WHAT YOU SHOULD DO:
Where the records below show the word "None" in a line, please copy that line.

[Dataset entries]

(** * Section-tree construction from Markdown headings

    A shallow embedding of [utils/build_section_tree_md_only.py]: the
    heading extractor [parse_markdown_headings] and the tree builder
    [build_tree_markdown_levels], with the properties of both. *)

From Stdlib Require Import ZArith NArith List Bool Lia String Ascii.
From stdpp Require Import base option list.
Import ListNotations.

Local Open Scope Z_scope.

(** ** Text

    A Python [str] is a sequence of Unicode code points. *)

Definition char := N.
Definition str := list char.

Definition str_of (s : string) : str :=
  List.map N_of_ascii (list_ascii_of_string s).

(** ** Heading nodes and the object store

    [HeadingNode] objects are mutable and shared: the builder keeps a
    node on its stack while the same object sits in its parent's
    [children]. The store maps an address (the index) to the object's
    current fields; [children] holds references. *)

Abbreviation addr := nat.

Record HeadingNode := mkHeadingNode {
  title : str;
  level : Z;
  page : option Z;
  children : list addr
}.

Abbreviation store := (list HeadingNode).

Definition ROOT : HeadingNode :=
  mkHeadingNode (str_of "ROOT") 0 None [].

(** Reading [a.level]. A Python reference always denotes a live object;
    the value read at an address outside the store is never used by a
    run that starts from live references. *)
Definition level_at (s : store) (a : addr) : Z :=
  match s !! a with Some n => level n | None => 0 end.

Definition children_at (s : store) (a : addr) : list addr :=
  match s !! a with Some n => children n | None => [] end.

---

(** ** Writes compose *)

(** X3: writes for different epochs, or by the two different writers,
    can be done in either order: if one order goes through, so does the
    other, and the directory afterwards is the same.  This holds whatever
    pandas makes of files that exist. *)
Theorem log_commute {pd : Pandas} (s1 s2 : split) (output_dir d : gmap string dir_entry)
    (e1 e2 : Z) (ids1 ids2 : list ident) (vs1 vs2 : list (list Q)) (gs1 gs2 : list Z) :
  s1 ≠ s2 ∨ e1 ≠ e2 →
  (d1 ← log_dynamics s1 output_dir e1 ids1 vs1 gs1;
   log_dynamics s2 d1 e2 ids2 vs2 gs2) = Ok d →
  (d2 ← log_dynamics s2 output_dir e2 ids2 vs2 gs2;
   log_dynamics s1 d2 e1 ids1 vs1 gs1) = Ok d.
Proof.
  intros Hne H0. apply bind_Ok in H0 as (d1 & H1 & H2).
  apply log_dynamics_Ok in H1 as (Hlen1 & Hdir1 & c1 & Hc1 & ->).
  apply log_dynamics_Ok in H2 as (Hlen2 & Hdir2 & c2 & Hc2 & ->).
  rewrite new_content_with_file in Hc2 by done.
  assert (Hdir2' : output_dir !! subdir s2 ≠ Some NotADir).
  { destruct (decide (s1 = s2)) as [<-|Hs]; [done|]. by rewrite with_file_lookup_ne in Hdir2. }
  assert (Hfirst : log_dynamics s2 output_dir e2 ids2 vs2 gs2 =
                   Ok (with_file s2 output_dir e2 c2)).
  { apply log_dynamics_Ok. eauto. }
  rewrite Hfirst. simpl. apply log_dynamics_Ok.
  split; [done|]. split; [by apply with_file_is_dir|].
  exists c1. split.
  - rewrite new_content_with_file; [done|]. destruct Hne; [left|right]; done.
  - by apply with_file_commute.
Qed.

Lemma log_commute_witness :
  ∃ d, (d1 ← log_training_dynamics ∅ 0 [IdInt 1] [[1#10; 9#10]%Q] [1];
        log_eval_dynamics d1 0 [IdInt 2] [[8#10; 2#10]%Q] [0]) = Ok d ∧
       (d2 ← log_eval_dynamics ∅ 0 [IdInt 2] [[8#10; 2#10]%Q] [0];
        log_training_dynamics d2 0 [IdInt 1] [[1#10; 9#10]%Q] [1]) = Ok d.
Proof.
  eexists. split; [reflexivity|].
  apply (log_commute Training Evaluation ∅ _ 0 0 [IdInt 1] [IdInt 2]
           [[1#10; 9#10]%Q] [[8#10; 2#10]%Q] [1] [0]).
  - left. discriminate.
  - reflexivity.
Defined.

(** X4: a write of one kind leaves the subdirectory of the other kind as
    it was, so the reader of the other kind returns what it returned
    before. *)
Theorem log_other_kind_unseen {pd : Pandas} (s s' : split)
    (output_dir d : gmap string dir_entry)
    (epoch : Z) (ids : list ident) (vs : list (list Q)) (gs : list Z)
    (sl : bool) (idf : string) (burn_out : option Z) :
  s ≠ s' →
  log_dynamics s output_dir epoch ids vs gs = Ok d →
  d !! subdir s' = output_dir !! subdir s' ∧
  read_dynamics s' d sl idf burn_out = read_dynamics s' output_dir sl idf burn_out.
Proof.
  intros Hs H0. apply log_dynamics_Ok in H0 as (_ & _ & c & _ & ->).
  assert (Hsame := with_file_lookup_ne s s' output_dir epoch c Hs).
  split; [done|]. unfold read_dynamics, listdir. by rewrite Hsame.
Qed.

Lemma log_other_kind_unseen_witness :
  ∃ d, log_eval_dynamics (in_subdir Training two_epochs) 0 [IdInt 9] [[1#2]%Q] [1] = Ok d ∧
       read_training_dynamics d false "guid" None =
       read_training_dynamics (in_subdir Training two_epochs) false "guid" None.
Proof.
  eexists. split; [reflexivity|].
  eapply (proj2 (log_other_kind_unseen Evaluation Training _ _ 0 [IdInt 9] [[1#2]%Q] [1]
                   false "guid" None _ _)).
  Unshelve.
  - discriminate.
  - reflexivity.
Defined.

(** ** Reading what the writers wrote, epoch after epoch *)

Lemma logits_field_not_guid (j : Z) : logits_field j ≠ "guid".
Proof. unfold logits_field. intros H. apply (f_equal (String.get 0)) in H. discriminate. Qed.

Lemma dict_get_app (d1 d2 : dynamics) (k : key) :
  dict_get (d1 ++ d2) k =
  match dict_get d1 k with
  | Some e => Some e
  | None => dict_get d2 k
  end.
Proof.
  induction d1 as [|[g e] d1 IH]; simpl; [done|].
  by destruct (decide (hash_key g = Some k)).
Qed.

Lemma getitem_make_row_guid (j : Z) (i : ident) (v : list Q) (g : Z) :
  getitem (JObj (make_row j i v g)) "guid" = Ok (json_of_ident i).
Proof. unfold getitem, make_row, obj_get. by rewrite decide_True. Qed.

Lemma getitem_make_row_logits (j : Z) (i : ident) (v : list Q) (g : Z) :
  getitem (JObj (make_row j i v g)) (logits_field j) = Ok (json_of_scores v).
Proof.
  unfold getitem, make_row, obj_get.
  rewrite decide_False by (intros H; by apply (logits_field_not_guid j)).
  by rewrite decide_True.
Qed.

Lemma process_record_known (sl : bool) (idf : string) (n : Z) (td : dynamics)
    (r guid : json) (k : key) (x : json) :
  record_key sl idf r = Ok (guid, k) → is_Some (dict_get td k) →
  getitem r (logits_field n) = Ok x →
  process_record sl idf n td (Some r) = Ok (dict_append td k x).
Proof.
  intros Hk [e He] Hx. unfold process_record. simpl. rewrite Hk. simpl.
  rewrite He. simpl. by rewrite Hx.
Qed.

YOUR SOLUTION:
  mkHeadingNode (str_of "ROOT") 0 None [].
  match s !! a with Some n => level n | None => 0 end.
  match s !! a with Some n => children n | None => [] end.
       read_training_dynamics d false "guid" None =
       read_training_dynamics (in_subdir Training two_epochs) false "guid" None.
                   false "guid" None _ _)).
  | None => dict_get d2 k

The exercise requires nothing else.